Diese verstärkte Informalisierung bürgerschaftlichen Engagements in der Corona-Krise sehen wir auch beim Protestgeschehen. Auf den ersten Blick erscheinen gerade die Corona-Proteste der sogenannten Querdenker-Bewegung als Gegenpol zur solidarischen Unterstützung. Auch hier zeigt sich eine lose und informelle Organisation, die mit der Mobilisierung entstand und dieser nicht vorausging. Wie Edgar Grande und Kolleg*innen zeigen, bekundeten von Juni bis November 2020 konstant rund 20 Prozent der Befragten in Deutschland viel bis sehr viel Verständnis für die Proteste, während rund jede*r Zehnte selbst daran teilnehmen würde. Auch wird deutlich, dass ein Großteil des Potenzials aus der gesellschaftlichen Mitte stammt, die sich in ihrer Unzufriedenheit den politischen Rändern annähert und sich durch keine der derzeit im Bundestag vertretenen Parteien repräsentiert sieht. Dies zeigt die Bindekraft neuer politischer Formationen. Analog zur Radikalisierung der Bewegung ist jedoch auch der Teil der Bevölkerung gewachsen, der sich explizit gegen die Proteste ausspricht und sich von ihnen distanziert. Querdenker und ideologisch ähnlich ausgerichtete Gruppierungen spielen eine polarisierende Rolle in der Pandemie. Doch sie haben die Öffentlichkeit auch mobilisiert: Die offene und lautstarke Infragestellung der Pandemie verlangte nach einer gesellschaftlichen Mehrheit, die den Protest zwar duldet, aber sich dem entschlossen entgegenstellt.

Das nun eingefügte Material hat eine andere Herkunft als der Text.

(* ===== verification/PostTheorems.v ===== *)
(** * Post-dominance: the theorems

    [PostDominatorTree] of [graph/dominator/post.rs]: the tree answers
    post-dominance over the exits and the cuts, its climbs answer control
    dependence, and its frontiers are those of the reversed graph. *)

From S2P Require Import Prelude Ids View Store StoreInv StoreSpec StoreView History Samples Traverse Bfs Reach Scc Epoch Dominator DomSearch DomTheory DomIdom DomNumber DomTree DomCompute DomVirtual DominatorTheorems Frontier FrontierTheorems VirtualRoot PostDominator PostCut PostTree.

Section Climb.
Context {G : Type} {HG : GraphView G} (g : G) (s : shape) (HV : Views g s).
Context (small : (N.of_nat (S (sh_bound s)) ≤ U32_MAX)%N) (root : Id) (Hroot : root ∈ sh_nodes s).
Notation n := (sh_bound s).
Notation next := (sh_next s Outgoing).
Notation R := (edge_to (sh_next s Outgoing)).
Notation post_dominator := (post_dominator s root).
Notation post_immediate := (post_immediate s root).
Context (t : PostDominatorTree) (c : CutBuffers) (es : ExitStructure) (tbl : list N) (ts : list rtree).
Context (HT : post_tree s root t c es tbl ts).
Notation numbered := (vt_numbers _ _ _ _ _ (po_tree _ _ _ _ _ _ _ HT)).
Notation at_level x d := (dt_level (pt_tree t) !! index x = Some (N.of_nat d)).

Lemma post_antisym a b : post_dominator a b → post_dominator b a → a = b.
Proof using HV small Hroot HT.
  intros Hab Hba. destruct (post_facts g s HV small root Hroot t c es tbl ts HT) as (Hlen & rank & Hpar).
  pose proof (small_blocks s small) as Hs.
  assert (Ha : rtc R root a) by apply Hba. assert (Hb : rtc R root b) by apply Hab.
  assert (Hw : ∀ x, rtc R root x → within ts (index x)).
  { intros x Hx. apply (post_within g s HV small root Hroot t c es tbl ts HT); [|done]. by apply (reached_index g s HV root Hroot). }
  apply (post_above g s HV small root Hroot t c es tbl ts HT) in Hab, Hba; [|done..].
  destruct (level_bound n Hs (pt_tree t) ts Hlen rank Hpar numbered (index a) (Hw a Ha)) as (da & Hda & _).
  destruct (level_bound n Hs (pt_tree t) ts Hlen rank Hpar numbered (index b) (Hw b Hb)) as (db & Hdb & _).
  destruct (above_level n Hs (pt_tree t) ts Hlen rank Hpar numbered _ _ da db Hab (Hw b Hb) Hda Hdb) as [|H1]; [by apply index_inj|].
  destruct (above_level n Hs (pt_tree t) ts Hlen rank Hpar numbered _ _ db da Hba (Hw a Ha) Hdb Hda) as [|H2]; [by apply index_inj|lia].
Qed.

(** What the climb from [b] is to list. *)
Definition up_to (stop : PostNode) (b y : Id) : Prop :=
  post_dominator y b ∧ match stop with Node top => ¬ post_dominator y top | Exit => True end.

Lemma climb_to_spec stop : ∀ fuel b d,
  rtc R root b → at_level b d → d < fuel →
  match stop with Node top => post_dominator top b ∧ top ≠ b | Exit => True end →
  ∃ l, climb_to fuel t (Some stop) b = Ok l ∧ NoDup l ∧ ∀ y, y ∈ l ↔ up_to stop b y.
Proof using HV small Hroot HT.
  destruct (post_facts g s HV small root Hroot t c es tbl ts HT) as (Hlen & rank & Hpar).
  pose proof (small_blocks s small) as Hs.
  induction fuel as [|fuel IH]; intros b d Hb Hd Hf Hstop; [lia|]. cbn [climb_to].
  pose proof (reached_index g s HV root Hroot b Hb) as Hbb.
  destruct (ipdom_spec g s HV small root Hroot t c es tbl ts HT b Hbb) as (r & Hrun & Hr). rewrite Hrun. rsimpl.
  pose proof (post_self g s HV small root Hroot t c es tbl ts HT b Hb) as Hself.
  destruct r as [[p|]|]; [| |done].
  - pose proof Hr as (Hpb & Hne & Hmin).
    assert (Hp : rtc R root p) by by apply (post_dominator_reached g s HV small root Hroot t c es tbl ts HT p b).
    destruct (decide (Some stop = Some (Node p))) as [Heq|Hneq].
    + injection Heq as ->. exists [b]. split; [done|]. split; [apply NoDup_singleton|]. intros y. rewrite list_elem_of_singleton. unfold up_to. split.
      * intros ->. split; [done|]. intros Hbp. by apply Hne, post_antisym.
      * intros [Hy Hyp]. destruct (decide (y = b)) as [|Hyb]; [done|]. by destruct Hyp; apply Hmin.
    + assert (Hpar' : parent_of n (dt_idom (pt_tree t)) (index p) (index b)).
      { by apply (post_parent g s HV small root Hroot t c es tbl ts HT). }
      assert (Hbw : within ts (index b)) by by apply (post_within g s HV small root Hroot t c es tbl ts HT).
      destruct (level_parent n Hs (pt_tree t) ts Hlen rank Hpar numbered _ _ Hpar' Hbw) as (e & He & Hbe).
      rewrite Hd in Hbe. injection Hbe as Hbe. assert (d = S e) as -> by lia.
      destruct (IH p e Hp He) as (l & -> & Hnd & Hl); [lia| |].
      { destruct stop as [top|]; [|done]. destruct Hstop as [Htb Htn]. split; [by apply Hmin|]. intros ->. by apply Hneq. }
      rsimpl. exists (b :: l). split; [done|]. split.
      { constructor; [|done]. intros [Hbp _]%Hl. by apply Hne, post_antisym. }
      intros y. rewrite elem_of_cons, Hl. unfold up_to. split.
      * intros [->|[Hy Hns]].
        -- split; [done|]. destruct stop as [top|]; [|done]. destruct Hstop as [Htb Htn]. intros Hbt. by apply Htn, post_antisym.
        -- split; [|done]. by apply (post_trans g s HV small root Hroot t c es tbl ts HT y p b).
      * intros [Hy Hns]. destruct (decide (y = b)) as [|Hyb]; [by left|right]. split; [by apply Hmin|done].
  - destruct Hr as [_ Honly]. exists [b]. split; [done|]. split; [apply NoDup_singleton|]. intros y. rewrite list_elem_of_singleton. unfold up_to. split.
    + intros ->. split; [done|]. destruct stop as [top|]; [|done]. destruct Hstop as [Htb Htn]. by apply Honly in Htb.
    + intros [Hy _]. by apply Honly.
Qed.

Lemma control_dependents_spec from to :
  rtc R root from → to ∈ next from →
  ∃ l, control_dependents t from to = Ok l ∧ NoDup l ∧
    ∀ y, y ∈ l ↔ post_dominator y to ∧ ¬ (post_dominator y from ∧ y ≠ from).
Proof using HV small Hroot HT.
  intros Hf Hto. assert (Ht : rtc R root to) by by eapply rtc_r.
  destruct (post_facts g s HV small root Hroot t c es tbl ts HT) as (Hlen & rank & Hpar).
  pose proof (small_blocks s small) as Hs.
  pose proof (reached_index g s HV root Hroot from Hf) as Hfb. pose proof (reached_index g s HV root Hroot to Ht) as Htb.
  (* a strict post-dominator of the tail post-dominates the head *)
  assert (Hhead : ∀ d, post_dominator d from → d ≠ from → post_dominator d to).
  { intros d [_ Hd] Hne. split; [done|]. intros p (Hh & Hc & Hl). destruct p as [|a p]; [done|]. injection Hh as ->.
    assert (Hin : d ∈ from :: to :: p) by (apply Hd; split_and!; [done|by split|done]). by apply elem_of_cons in Hin as [|]. }
  unfold control_dependents. destruct (ipdom_spec g s HV small root Hroot t c es tbl ts HT from Hfb) as (r & -> & Hr). rsimpl.
  destruct (contains_spec g s HV small root Hroot t c es tbl ts HT to Htb) as (b & -> & Hb). rsimpl.
  destruct b; [|by apply Hb in Ht]. assert (Hw : within ts (index to)) by by apply (post_within g s HV small root Hroot t c es tbl ts HT).
  destruct (level_bound n Hs (pt_tree t) ts Hlen rank Hpar numbered (index to) Hw) as (d & Hd & Hdn).
  destruct r as [[top|]|]; [| |done].
  - destruct Hr as (Htop & Hne & Hmin). pose proof (Hhead top Htop Hne) as Htt.
    assert (Htopr : rtc R root top) by by apply (post_dominator_reached g s HV small root Hroot t c es tbl ts HT top from).
    unfold strictly_post_dominates, strictly_dominates.
    assert (Hiff : ∀ y, post_dominator y to → ¬ post_dominator y top ↔ ¬ (post_dominator y from ∧ y ≠ from)).
    { intros y Hy. split; intros Hno; [intros [Hyf Hyn]; by apply Hno, Hmin|]. intros Hyt. apply Hno. split.
      - by apply (post_trans g s HV small root Hroot t c es tbl ts HT y top from).
      - intros ->. by apply Hne, post_antisym. }
    destruct (decide (top ≠ to)) as [Htn|Htn].
    + destruct (post_dominates_spec g s HV small root Hroot t c es tbl ts HT top to) as (b & Hrun & Hb').
      { by apply (reached_index g s HV root Hroot). }
      { done. }
      unfold post_dominates in Hrun. rewrite Hrun. rsimpl. assert (b = true) as -> by (apply Hb'; by right).
      destruct (climb_to_spec (Node top) (S (length (dt_idom (pt_tree t)))) to d) as (l & Hl & Hnd & Hin); [done..|lia|done|].
      exists l. split; [done|]. split; [done|]. intros y. rewrite Hin. unfold up_to. split; intros [Hy Hno]; (split; [done|]); by apply Hiff.
    + rsimpl. assert (top = to) as -> by (destruct (decide (top = to)); [done|by destruct Htn]).
      exists []. split; [done|]. split; [constructor|]. intros y. split; [by intros ?%elem_of_nil|]. intros [Hy Hno]. by apply Hiff in Hno.
  - destruct Hr as [_ Honly].
    destruct (climb_to_spec Exit (S (length (dt_idom (pt_tree t)))) to d) as (l & Hl & Hnd & Hin); [done..|lia|done|].
    exists l. split; [done|]. split; [done|]. intros y. rewrite Hin. unfold up_to. split; intros [Hy Hno]; (split; [done|]); [|done].
    intros [Hyf Hyn]. by apply Hyn, Honly.
Qed.

(** The frontier over the reversed edges. *)
Definition post_frontier_of (x y : Id) : Prop :=
  rtc R root y ∧ (∃ p, post_dominator x p ∧ p ∈ next y) ∧ ¬ (post_dominator x y ∧ x ≠ y).

Lemma post_node p : within ts p → N.of_nat p ∈ sh_nodes s.
Proof using HV small Hroot HT.
  intros Hp. pose proof Hp as [Hpn _]%(vt_within _ _ _ _ _ (po_tree _ _ _ _ _ _ _ HT)).
  apply (reached_in g s HV root Hroot). apply (post_within g s HV small root Hroot t c es tbl ts HT); by rewrite index_of_nat.
Qed.

Lemma post_frontier_at x y :
  in_frontier (sh_reverse s) (pt_tree t) ts x y ↔ post_frontier_of (N.of_nat x) (N.of_nat y).
Proof using HV small Hroot HT.
  assert (Hw : ∀ p, p < n → within ts p ↔ rtc R root (N.of_nat p)).
  { intros p Hp. rewrite <-(index_of_nat p) at 1. apply (post_within g s HV small root Hroot t c es tbl ts HT). by rewrite index_of_nat. }
  assert (Hwn : ∀ p, within ts p → p < n ∧ rtc R root (N.of_nat p)).
  { intros p Hp. pose proof Hp as [Hpn _]%(vt_within _ _ _ _ _ (po_tree _ _ _ _ _ _ _ HT)). split; [done|by apply Hw]. }
  destruct (post_facts g s HV small root Hroot t c es tbl ts HT) as (Hlen & rank & Hpar).
  pose proof (small_blocks s small) as Hs.
  assert (Hab : ∀ a b, a < n → within ts b → above n (dt_idom (pt_tree t)) a b ↔ post_dominator (N.of_nat a) (N.of_nat b)).
  { intros a b Ha Hb. destruct (Hwn b Hb) as [_ Hbr]. split.
    - intros Hx. assert (Haw : within ts a) by by apply (above_within n Hs (pt_tree t) ts Hlen rank Hpar numbered a b).
      rewrite <-(index_of_nat a), <-(index_of_nat b) in Hx.
      by apply (post_above g s HV small root Hroot t c es tbl ts HT) in Hx; [|apply Hwn|].
    - intros Hx. rewrite <-(index_of_nat a), <-(index_of_nat b).
      apply (post_above g s HV small root Hroot t c es tbl ts HT); [|done..].
      by apply (post_dominator_reached g s HV small root Hroot t c es tbl ts HT _ (N.of_nat b)). }
  unfold in_frontier, post_frontier_of, flows. cbn [sh_bound sh_next sh_reverse against]. split.
  - intros (Hy & (p & Hxp & Hp & Hf) & Hns). destruct (Hwn y Hy) as [Hyn Hyr], (Hwn p Hp) as [Hpn Hpr].
    assert (Hx : within ts x) by by apply (above_within n Hs (pt_tree t) ts Hlen rank Hpar numbered x p).
    destruct (Hwn x Hx) as [Hxn _]. split_and!; [done| |].
    + exists (N.of_nat p). split; [by apply Hab|]. apply (prev_next g s HV); [by apply post_node..|done].
    + intros [Hd Hne]. apply Hns. split; [by apply Hab|]. by intros ->.
  - intros (Hyr & (p & Hxp & Hf) & Hns). assert (Hpr : rtc R root p) by apply Hxp.
    pose proof (reached_index g s HV root Hroot _ Hyr) as Hyn. rewrite index_of_nat in Hyn.
    pose proof (reached_index g s HV root Hroot p Hpr) as Hpn. apply Hw in Hyr as Hyw; [|done].
    assert (Hpw : within ts (index p)) by (apply Hw; [done|by rewrite word_of_index]).
    assert (Hxr : rtc R root (N.of_nat x)) by by apply (post_dominator_reached g s HV small root Hroot t c es tbl ts HT _ p).
    pose proof (reached_index g s HV root Hroot _ Hxr) as Hxn. rewrite index_of_nat in Hxn. split_and!; [done| |].
    + exists (index p). split_and!; [apply Hab; [done..|by rewrite word_of_index]|done|]. rewrite word_of_index.
      apply (prev_next g s HV); [by apply (reached_in g s HV root Hroot)..|done].
    + intros [Hd Hne]. apply Hns. split; [by apply Hab|]. intros ?. apply Hne. lia.
Qed.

Was bedeuten diese Indizien nun für den gesellschaftlichen Zusammenhalt während und nach der Corona-Krise? Der Diskurs über Spaltung und Zusammenhalt beruht meist auf der Annahme, mehr Polarisierung bedeute gleichzeitig weniger Zusammenhalt. Tatsächlich jedoch beobachten wir in der gegenwärtigen Krise zeitgleich stark ambivalente Entwicklungen: Zunächst lässt sich eine prosoziale Aktivierung feststellen, die den Eindruck von gestärktem Zusammenhalt weckt und ein großes Maß an Solidarität und Hilfsbereitschaft zum Ausdruck bringt. Die gute Nachricht ist daher, dass bürgerschaftliches Engagement nicht zum Erliegen gekommen ist. Gleichzeitig fördert die Pandemie antisoziale Tendenzen zutage und verstärkt bestehende oder schafft neue Ungleichheiten, die eine zusätzliche Grundlage für weitere Polarisierung bilden können. Die organisierte Zivilgesellschaft wurde stark getroffen, und besonders Personen ohne dichtes soziales Netz erhielten tendenziell zu wenig Unterstützung. Gleichzeitig liefern diese Dynamiken auch Anstöße für gesellschaftliche Aushandlungsprozesse: Über die wissenschaftsfeindlichen und postfaktischen Aussagen der Querdenker oder die gesellschaftlichen Missstände beispielsweise im Pflegesektor. Dort, wo solche Aushandlungen angeregt und ausgetragen werden, entsteht Potenzial für eine solidarische Wendung oder zunehmende Polarisierung. In welche Richtung sich dies wendet, hängt unseres Erachtens stark davon ab, als wie nachhaltig und belastbar sich informelle Zusammenschlüsse in der Zivilgesellschaft erweisen.